Westminster Policy News & Legislative Analysis

£3.2m Awarded for North York Moors Wildfire Recovery

The government has announced up to £3.2 million for the North York Moors National Park Authority through the Nature for Climate Peatland Grant Scheme. According to the official announcement, the funding is intended to restore thousands of hectares of moorland and peatland damaged by the Fylingdales wildfire in summer 2025, while improving protection for nearby communities, homes and critical national infrastructure.

The package is framed as more than site repair. Ministers say restored peatland should help slow the spread of any future fire and reduce flood risk further downstream, placing the work in the category of both environmental recovery and practical risk reduction.

In operational terms, the funding will be used to repair 17 kilometres of firebreaks dug during the emergency response, stabilise damaged slopes, restore peat-forming species including sphagnum moss and reinstate public rights of way across the moor. That matters because the recovery phase now turns on whether the ground can be made safer, wetter and more stable after a prolonged fire event.

The scale of the 2025 incident explains the level of intervention. The government said the Fylingdales wildfire burned for more than six weeks between August and September 2025, reached about 20 square kilometres at its peak and led to road closures because of smoke and emergency access needs. It was also declared a national incident because of its proximity to critical national infrastructure.

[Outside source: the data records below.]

(** C1, amended: in a store holding exactly the interfaces A and B, where A
    extends B and B extends A, the walk from either one returns (the fuel is
    not exhausted) a positive integer, and that integer is 2: one level for
    the start, one for the other interface, and 0 for the revisited start. *)
Theorem two_cycle_depth (A B : string) (ia ib : InterfaceInfo) :
  A <> B -> extends ia = [B] -> extends ib = [A] ->
  let store := [(A, ia); (B, ib)] in
  (exists visited, get_interface_depth_fuel store (depth_fuel store) A ∅ = Some (2, visited))
  /\ (exists visited, get_interface_depth_fuel store (depth_fuel store) B ∅ = Some (2, visited))
  /\ _get_interface_depth store A = 2 /\ _get_interface_depth store B = 2
  /\ 0 < _get_interface_depth store A /\ 0 < _get_interface_depth store B.
Proof.
  intros Hne Ha Hb store.
  assert (HA : get_interface_depth_fuel store (depth_fuel store) A ∅
               = Some (2, {[B]} ∪ ({[A]} ∪ ∅))).
  { unfold store, depth_fuel. simpl. repeat walk_step Ha Hb. done. }
  assert (HB : get_interface_depth_fuel store (depth_fuel store) B ∅
               = Some (2, {[A]} ∪ ({[B]} ∪ ∅))).
  { unfold store, depth_fuel. simpl. repeat walk_step Ha Hb. done. }
  unfold _get_interface_depth. rewrite HA, HB.
  split_and!; eauto; lia.
Qed.

Lemma two_cycle_depth_witness :
  _get_interface_depth two_cycle "A" = 2 /\ _get_interface_depth two_cycle "B" = 2.
Proof.
  pose proof (two_cycle_depth "A" "B" (iface_decl "A" ["B"]) (iface_decl "B" ["A"])
                ltac:(discriminate) eq_refl eq_refl) as H.
  simpl in H. destruct H as (_ & _ & HA & HB & _). exact (conj HA HB).
Defined.

(** C3: on the diamond the walk of the code, whose visited-set is one object
    shared by the whole walk, returns 2 for A, while the recursion of the
    specification, where each call extends its own visited-set, returns 3,
    the length of the chain A, C, B; with the edges of A listed in the other
    order the code returns 3 as well. *)
Theorem depth_shared_visited_diamond :
  _get_interface_depth diamond "A" = 2
  /\ depth_reference diamond "A" = 3
  /\ _get_interface_depth diamond_swapped "A" = 3
  /\ depth_reference diamond_swapped "A" = 3.
Proof. vm_compute. done. Qed.

(** ** Invariants of ingestion and resolution *)

Lemma foldl_invariant {A B : Type} (P : A -> Prop) (f : A -> B -> A) (l : list B) :
  (forall a x, x ∈ l -> P a -> P (f a x)) -> forall a, P a -> P (foldl f a l).
Proof.
  induction l as [|x l IH]; intros Hstep a Ha; simpl; [done|].
  apply IH.
  - intros a' y Hy. apply Hstep. by apply elem_of_cons; right.
  - apply Hstep; [by apply elem_of_cons; left|done].
Qed.

Lemma all_values_set {V : Type} (P : V -> Prop) (k : string) (v : V) (d : dict V) :
  all_values P d -> P v -> all_values P (Dict.set k v d).
Proof.
  unfold all_values. intros Hd Hv. induction d as [|[k' v'] d IH]; simpl.
  - by constructor.
  - inversion_clear Hd. case_decide; constructor; auto.
Qed.

Lemma all_values_update {V : Type} (P : V -> Prop) (k : string) (f : V -> V) (d : dict V) :
  all_values P d -> (forall v, P v -> P (f v)) -> all_values P (dict_update k f d).
Proof.
  unfold all_values. intros Hd Hf. induction d as [|[k' v'] d IH]; simpl; [done|].
  inversion_clear Hd; simpl in *. case_decide; constructor; simpl; auto.
Qed.

Lemma all_values_get {V : Type} (P : V -> Prop) (k : string) (v : V) (d : dict V) :
  all_values P d -> Dict.get k d = Some v -> P v.
Proof.
  unfold all_values. intros Hd. induction d as [|[k' v'] d IH]; simpl; [done|].
  inversion_clear Hd; simpl in *. case_decide; [by intros [= <-]|auto].
Qed.

Lemma length_set_le {V : Type} (k : string) (v : V) (d : dict V) :
  (length (Dict.set k v d) <= S (length d))%nat.
Proof. induction d as [|[k' v'] d IH]; simpl; [lia|]. case_decide; simpl; lia. Qed.

Lemma length_set_present {V : Type} (k : string) (v w : V) (d : dict V) :
  Dict.get k d = Some w -> length (Dict.set k v d) = length d.
Proof.
  induction d as [|[k' v'] d IH]; simpl; [done|].
  case_decide; simpl; [done|]. intros H'. by rewrite IH.
Qed.

Lemma length_initial_calls (ms : list string) (acc : dict Z) :
  (length (foldl (fun mc m => Dict.set m 0%Z mc) acc ms) <= length acc + length ms)%nat.
Proof.
  revert acc. induction ms as [|m ms IH]; intros acc; simpl; [lia|].
  etrans; [apply IH|]. pose proof (length_set_le m 0 acc). lia.
Qed.

Lemma process_interface_parsed (node : InterfaceDeclaration) (path : string) (s : Analyzer) :
  all_values parsed_ok (interfaces (result s)) ->
  all_values parsed_ok (interfaces (result (_process_interface node path s))).
Proof.
  intros Hs. unfold _process_interface. simpl. apply all_values_set; [done|].
  split; simpl; [done|]. apply (length_initial_calls _ []).
Qed.

Lemma parse_file_parsed (env : Env) (path : string) (s : Analyzer) :
  all_values parsed_ok (interfaces (result s)) ->
  all_values parsed_ok (interfaces (result (_parse_file env path s))).
Proof.
  intros Hs. unfold _parse_file. destruct (parse env path) as [[inodes cnodes]|]; [|done].
  apply (foldl_invariant (fun s => all_values parsed_ok (interfaces (result s)))).
  - intros s' node _ Hs'. exact Hs'.
  - apply (foldl_invariant (fun s => all_values parsed_ok (interfaces (result s)))); [|done].
    intros s' node _. apply process_interface_parsed.
Qed.

Lemma find_implementations_parsed (s : Analyzer) :
  all_values parsed_ok (interfaces (result s)) ->
  all_values parsed_ok (interfaces (result (_find_implementations s)))
  /\ classes (result (_find_implementations s)) = classes (result s).
Proof.
  intros Hs. split; [|done]. unfold _find_implementations. simpl.
  apply (foldl_invariant (all_values parsed_ok)); [|done].
  intros d [class_name class_info] _ Hd.
  apply (foldl_invariant (all_values parsed_ok)); [|done].
  intros d' iface_name _ Hd'. destruct (Dict.mem iface_name d'); [|done].
  apply all_values_update; [done|]. by intros i [? ?].
Qed.

Lemma record_usage_resolved (env : Env) (class_names : list string)
    (class_name content iface_name : string) (d : dict InterfaceInfo) :
  class_name ∈ class_names ->
  all_values (resolved_ok class_names) d ->
  all_values (resolved_ok class_names) (record_usage env class_name content iface_name d).
Proof.
  intros Hc Hd. unfold record_usage. destruct (existsb _ _); [|done].
  apply all_values_update; [done|]. intros i (Hnd & Hsub & Hlen).
  case_decide as Hin; [done|]. split_and!; simpl; [| |done].
  - apply NoDup_app. split_and!; [done| |apply NoDup_singleton].
    intros x Hx Hx'. apply list_elem_of_singleton in Hx'. by subst.
  - intros x [Hx|Hx]%elem_of_app; [by apply Hsub|].
    apply list_elem_of_singleton in Hx. by subst.
Qed.

Lemma elem_of_keys {V : Type} (k : string) (v : V) (d : dict V) :
  (k, v) ∈ d -> k ∈ Dict.keys d.
Proof. intros H. unfold Dict.keys. apply list_elem_of_fmap. by exists (k, v). Qed.

Lemma find_usages_resolved (env : Env) (s : Analyzer) :
  all_values parsed_ok (interfaces (result s)) ->
  all_values (resolved_ok (Dict.keys (classes (result s))))
    (interfaces (result (_find_usages env s)))
  /\ classes (result (_find_usages env s)) = classes (result s).
Proof.
  intros Hs. split; [|done]. unfold _find_usages. simpl.
  set (class_names := Dict.keys (classes (result s))).
  apply (foldl_invariant (all_values (resolved_ok class_names))).
  - intros d [class_name class_info] Hc Hd.
    destruct (read_file env _) as [content|]; [|done].
    apply (foldl_invariant (all_values (resolved_ok class_names))); [|done].
    intros d' iface_name _. apply record_usage_resolved. by eapply elem_of_keys.
  - eapply Forall_impl; [exact Hs|]. intros [k i] [Hu Hl]; simpl in *.
    split_and!; [rewrite Hu; constructor|rewrite Hu; set_solver|done].
Qed.

Lemma for_each_invariant {A S : Type} (P : S -> Prop) (body : A -> S -> outcome S)
    (l : list A) :
  (forall x s, P s -> P (state_of (body x s))) ->
  forall s, P s -> P (state_of (for_each body l s)).
Proof.
  intros Hbody. induction l as [|x l IH]; intros s Hs; simpl; [done|].
  specialize (Hbody x s Hs). destruct (body x s) as [s'|s']; simpl in *; auto.
Qed.

Lemma count_calls_resolved (env : Env) (class_names : list string)
    (content method_name : string) (i : InterfaceInfo) :
  resolved_ok class_names i ->
  resolved_ok class_names (state_of (count_calls env content method_name i))
  /\ methods (state_of (count_calls env content method_name i)) = methods i.
Proof.
  intros (Hnd & Hsub & Hlen). unfold count_calls.
  destruct (Dict.get method_name (method_calls i)) as [count|] eqn:Hget; simpl; [|done].
  split; [|done]. split_and!; simpl; [done|done|].
  by erewrite length_set_present.
Qed.

Lemma count_calls_all_resolved (env : Env) (class_names : list string) (content : string)
    (d : dict InterfaceInfo) :
  all_values (resolved_ok class_names) d ->
  all_values (resolved_ok class_names) (state_of (count_calls_all env content d)).
Proof.
  unfold all_values. induction d as [|[k i] d IH]; intros Hd; simpl; [done|].
  inversion_clear Hd as [|? ? Hi Hd'].
  assert (Hi' : resolved_ok class_names
                  (state_of (for_each (count_calls env content) (methods i) i))).
  { apply (for_each_invariant (resolved_ok class_names)); [|done].
    intros m i' Hi'. by apply count_calls_resolved. }
  specialize (IH Hd').
  destruct (for_each _ _ i) as [i'|i']; simpl in *.
  - destruct (count_calls_all env content d) as [d'|d']; simpl in *; by constructor.
  - by constructor.
Qed.

Lemma analyze_method_calls_resolved (env : Env) (class_names : list string) (s : Analyzer) :
  all_values (resolved_ok class_names) (interfaces (result s)) ->
  all_values (resolved_ok class_names) (interfaces (result (_analyze_method_calls env s)))
  /\ classes (result (_analyze_method_calls env s)) = classes (result s).
Proof.
  intros Hs. split; [|done]. unfold _analyze_method_calls. simpl.
  apply (foldl_invariant (all_values (resolved_ok class_names))); [|done].
  intros d [class_name class_info] _ Hd.
  destruct (read_file env _) as [content|]; [|done].
  by apply count_calls_all_resolved.
Qed.

Lemma update_max_depth_spec (s : Analyzer) (n : string) :
  result (update_max_depth s n) = result s
  /\ max_call_depth s <= max_call_depth (update_max_depth s n)
  /\ _get_interface_depth (interfaces (result s)) n <= max_call_depth (update_max_depth s n).
Proof.
  unfold update_max_depth.
  destruct (Z.ltb_spec (max_call_depth s) (_get_interface_depth (interfaces (result s)) n));
    simpl; split_and!; (done || lia).
Qed.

The official Fire and Rescue Service report, referenced in the government statement, said the fire began from a campfire and then spread undetected through deep peat. That point is important for policy and recovery planning, because peat fires can continue below the surface, making them harder to detect and harder to extinguish, while causing extensive damage to habitats and ground conditions.

The government's case for peat restoration is set out in practical terms. Rewetted peat naturally retains water, which can make it more difficult for fire to travel quickly across the moor and can also reduce flood risk for places further downstream. The same programme is expected to support wildlife habitats and protect archaeological features, so the funding is intended to serve environmental, heritage and public safety purposes at the same time.

Nature Minister Mary Creagh said the Fylingdales wildfire caused serious and lasting damage to one of England's most valued upland sites, and said the funding would help restore deep peat that stores carbon, supports rare wildlife and protects communities downstream. North York Moors National Park Authority chief executive Tom Hind said the fire showed the growing risk posed by wildfires and described the grant as a significant step in repairing firebreaks, re-establishing peat habitats and improving the area's ability to cope with climate change.

The government also said the grant will sit alongside match funding associated with Anglo American's Woodsmith mine and ICL's Boulby mine, as well as contributions from York and North Yorkshire Combined Authority. In practical terms, that means the Fylingdales response is being handled as a wider recovery programme covering habitat repair, access reinstatement and resilience work, rather than as a narrow clean-up exercise after a single fire.